*EXERCISE AIM*. Scan the data below and copy each line where "Hcur" occurs.

Items listed in a dataset
++++++++++

Lemma transmitStep_after cap self now w :
  running cap self w → ac_phase (rn_current self) = kTRANSACTION_PHASE_TRANSMIT →
  let '(_, self', w') := transmitStep log_port self now w in after cap self w self' w'.
Proof.
  intros Hr Hph. unfold transmitStep. destruct (_ || _); [by apply running_after|]. destruct (isIsotpStep self) eqn:Hiso; [by apply transmitMessage_after|].
  set (self1 := if ac_deadline_us (rn_current self) =? 0 then _ else self).
  assert (running cap self1 w ∧ silent self w self1 w ∧ step_view (rn_current self1) = step_view (rn_current self)) as (Hr1 & Hs1 & Hv1).
  { subst self1. destruct (_ =? 0); [|done]. split; [by apply current_update|done]. }
  assert (ac_phase (rn_current self1) = kTRANSACTION_PHASE_TRANSMIT) as Hp1 by (injection Hv1; congruence).
  assert (ac_step (rn_current self1) = ac_step (rn_current self)) as Hst1 by (injection Hv1; congruence).
  destruct (current_record cap self w Hr) as (Hv & _ & Hu & _ & Hfit & _); [by rewrite Hph|].
  assert (tt_type (currentTemplate self) ≠ kTXN_TEMPLATE_TYPE_ISOTP) as Hty.
  { unfold isIsotpStep in Hiso. rewrite Hph in Hiso. by apply Z.eqb_neq in Hiso. }
  pose proof (generic_frame _ _ Hv Hfit Hty) as Hvalid. rewrite <- Hst1 in Hu, Hvalid. unfold is_u8 in Hu.
  match goal with |- context [transmitTracked log_port self1 ?f now w] => set (frame := f);
    pose proof (transmitTracked_running cap self1 frame now w Hr1 (frame_of_payload _ _ _ _ _ (proj1 Hu) Hvalid)) as Ht end.
  destruct (transmitTracked log_port self1 frame now w) as [[ok self2] w2]. destruct Ht as (Hr2 & Hs2 & Hv2 & Hc2).
  pose proof (silent_trans _ _ _ _ _ _ Hs1 Hs2) as Hs. destruct ok; cbn [negb].
  - pose proof (finishTransmit_running cap self2 now w2 Hr2 ltac:(by rewrite Hc2, Hp1)) as Hf.
    destruct (finishTransmit log_port self2 now w2) as [[more self'] w']. destruct Hf as [Hrun Hsil].
    apply running_after; [by eapply silent_trans|done].
  - destruct (now >=? ac_deadline_us (rn_current self2)).
    + pose proof (abort_after cap self w self2 w2 kTXN_REASON_TX_FAILED (rn_completed_steps self2) Hs (running_base _ _ _ Hr2)) as Ha.
      destruct (abortWith log_port self2 kTXN_REASON_TX_FAILED (rn_completed_steps self2) w2) as [self' w']. exact Ha.
    + apply running_after; [by eapply silent_trans|]. by apply current_update.
Qed.

(** ** Answers *)

Lemma keepRxFrame_view self f : view (keepRxFrame self f) = view self ∧ rn_txn_id (keepRxFrame self f) = rn_txn_id self.
Proof. done. Qed.

Lemma recordAnswer_view self f : view (recordAnswer self f) = view self.
Proof.
  unfold recordAnswer. destruct (negb _); [|done]. unfold recordRosterAnswer. destruct (findRosterIndex _ _); [|done]. destruct (negb _); done.
Qed.

Lemma abortOnFrame_after cap self reason f expected got w :
  running cap self w → let '(self', w') := abortOnFrame log_port self reason f expected got w in after cap self w self' w'.
Proof.
  intros Hr. unfold abortOnFrame. set (self1 := keepRxFrame self f).
  assert (base cap self1 w) as Hb by (apply (base_ext cap self); [done|by apply running_base]).
  match goal with |- let '(_, _) := finish log_port self1 ?s w in _ => pose proof (finish_after cap self1 s w Hb eq_refl) as Hf end.
  destruct (finish log_port self1 _ w) as [self' w']. by apply (silent_after cap self w self1 w).
Qed.

Lemma matchFrame_after cap self f w :
  running cap self w → let '(self', w') := matchFrame log_port self f w in after cap self w self' w'.
Proof.
  intros Hr. unfold matchFrame. destruct (matchesTemplatePattern _ kTXN_PATTERN_EXTEND _ _).
  { apply running_after; [done|]. by apply (running_ext cap self). }
  destruct (matchesTemplatePattern _ kTXN_PATTERN_ABORT _ _); [by apply abortOnFrame_after|].
  destruct (isPatternPresent _ _); [|by apply running_after]. unfold matchAdvance. destruct (negb _); [by apply running_after|].
  destruct (matchesPayload _ _ _).
  { pose proof (recordAnswer_view self f) as Hv. apply running_after; [|by apply (running_ext cap self)]. split; [by injection Hv|done]. }
  destruct (has_flag _ _); [by apply abortOnFrame_after|by apply running_after].
Qed.

Lemma feedIsotp_after cap self f w :
  running cap self w → frame_typed f → let '(self', w') := feedIsotp log_port self f w in after cap self w self' w'.
Proof.
  intros Hr Hf. unfold feedIsotp.
  pose proof (on_link_running cap self w (λ link, IsotpLink_OnFrame (transmitIsotpFrame log_port self) link f (rn_last_tick_us self)) Hr) as Hon.
  destruct (on_link self _ w) as [[event self2] w2]. destruct Hon as (Hb2 & Hs2 & Hc2 & He2 & Hl2 & Hr2 & _).
  { intros w0 Hw0. apply OnFrame_safe; [|done|apply (bs_link _ _ _ (running_base _ _ _ Hr))|done].
    intros g w1 Hg Hw1. by apply transmitIsotpFrame_keeps. }
  destruct (Z.eqb_spec event kISOTP_EVENT_FAILED) as [Hfail|Hnf]; [by apply abort_after|].
  assert (running cap self2 w2) as Hrun.
  { apply Hr2. intros Hp Hm. pose proof Hr as (_ & _ & _ & _ & _ & consumed & rs & _ & _ & _ & Hcur).
    destruct Hcur as [Hi|(_ & r & rest & _ & _ & _ & _ & Htx)]; [by rewrite Hp in Hi|]. destruct (Htx Hp) as (_ & _ & Hst).
    pose proof (frame_keeps (transmitIsotpFrame log_port self) (rn_isotp self) f (rn_last_tick_us self) (rn_last_frame_us self, w) (Hst Hm)) as Hk.
    destruct (IsotpLink_OnFrame _ _ _ _ _) as [[e l'] u']. cbn [fst snd] in He2, Hl2. rewrite Hl2. destruct Hk as [Hk|Hk]; [done|congruence]. }
  destruct (_ || _); [by apply running_after|]. pose proof (matchFrame_after cap self2 (IsotpLink_MessageFrame (rn_isotp self2)) w2 Hrun) as Hm.
  destruct (matchFrame log_port self2 _ w2) as [self' w']. by eapply silent_after.
Qed.

Lemma dispatchFrame_after cap self f w :
  running cap self w → frame_typed f → let '(self', w') := dispatchFrame log_port self f w in after cap self w self' w'.
Proof.
  intros Hr Hf. unfold dispatchFrame. destruct (isIsotpStep self); [by apply feedIsotp_after|]. destruct (isWaiting self); [by apply matchFrame_after|by apply running_after].
Qed.

(** Two operations one after the other, the second only if the transaction still runs. *)
Lemma after_then cap self w self1 w1 self2 w2 :
  after cap self w self1 w1 → (running cap self1 w1 → after cap self1 w1 self2 w2) → (rn_active self1 = false → self2 = self1 ∧ w2 = w1) →
  after cap self w self2 w2.
Proof.
  intros [Ht [[Hr Hs]|Ho]] Hrun Hidle; [by eapply silent_after; [split|apply Hrun]|]. destruct Ho as (Ha & Hb & s & Hs1 & Hs2).
  destruct (Hidle Ha) as [-> ->]. split; [done|]. right. split; [done|]. split; [done|]. by exists s.
Qed.

Lemma replay_after cap n i self w :
  running cap self w → (i + n ≤ 16)%nat → let '(self', w') := replay_loop log_port n i self w in after cap self w self' w'.
Proof.
  revert i self w. induction n as [|n IH]; intros i self w Hr Hn; [by apply running_after|]. cbn [replay_loop].
  rewrite (proj1 (proj2 Hr)). destruct (bs_early _ _ _ (running_base _ _ _ Hr)) as (He & Hty & _).
  assert (frame_typed (rn_early_frames self !!! i)) as Hf.
  { destruct (lookup_lt_is_Some_2 (rn_early_frames self) i) as [x Hx]; [lia|]. rewrite (list_lookup_total_correct _ _ _ Hx).
    by apply (proj1 (Forall_lookup _ _) Hty _ _ Hx). }
  pose proof (dispatchFrame_after cap self _ w Hr Hf) as Hd. destruct (dispatchFrame log_port self _ w) as [self1 w1].
  destruct (replay_loop log_port n (S i) self1 w1) as [self' w'] eqn:Hl. eapply after_then; [exact Hd| |].
  - intros Hr1. specialize (IH (S i) self1 w1 Hr1 ltac:(lia)). by rewrite Hl in IH.
  - intros Ha. destruct n; cbn [replay_loop] in Hl; [by injection Hl as <- <-|]. rewrite Ha in Hl. by injection Hl as <- <-.
Qed.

++++++++++

*RESPONSE FOR THIS EXERCISE*.
  { apply Hr2. intros Hp Hm. pose proof Hr as (_ & _ & _ & _ & _ & consumed & rs & _ & _ & _ & Hcur).
    destruct Hcur as [Hi|(_ & r & rest & _ & _ & _ & _ & Htx)]; [by rewrite Hp in Hi|]. destruct (Htx Hp) as (_ & _ & Hst).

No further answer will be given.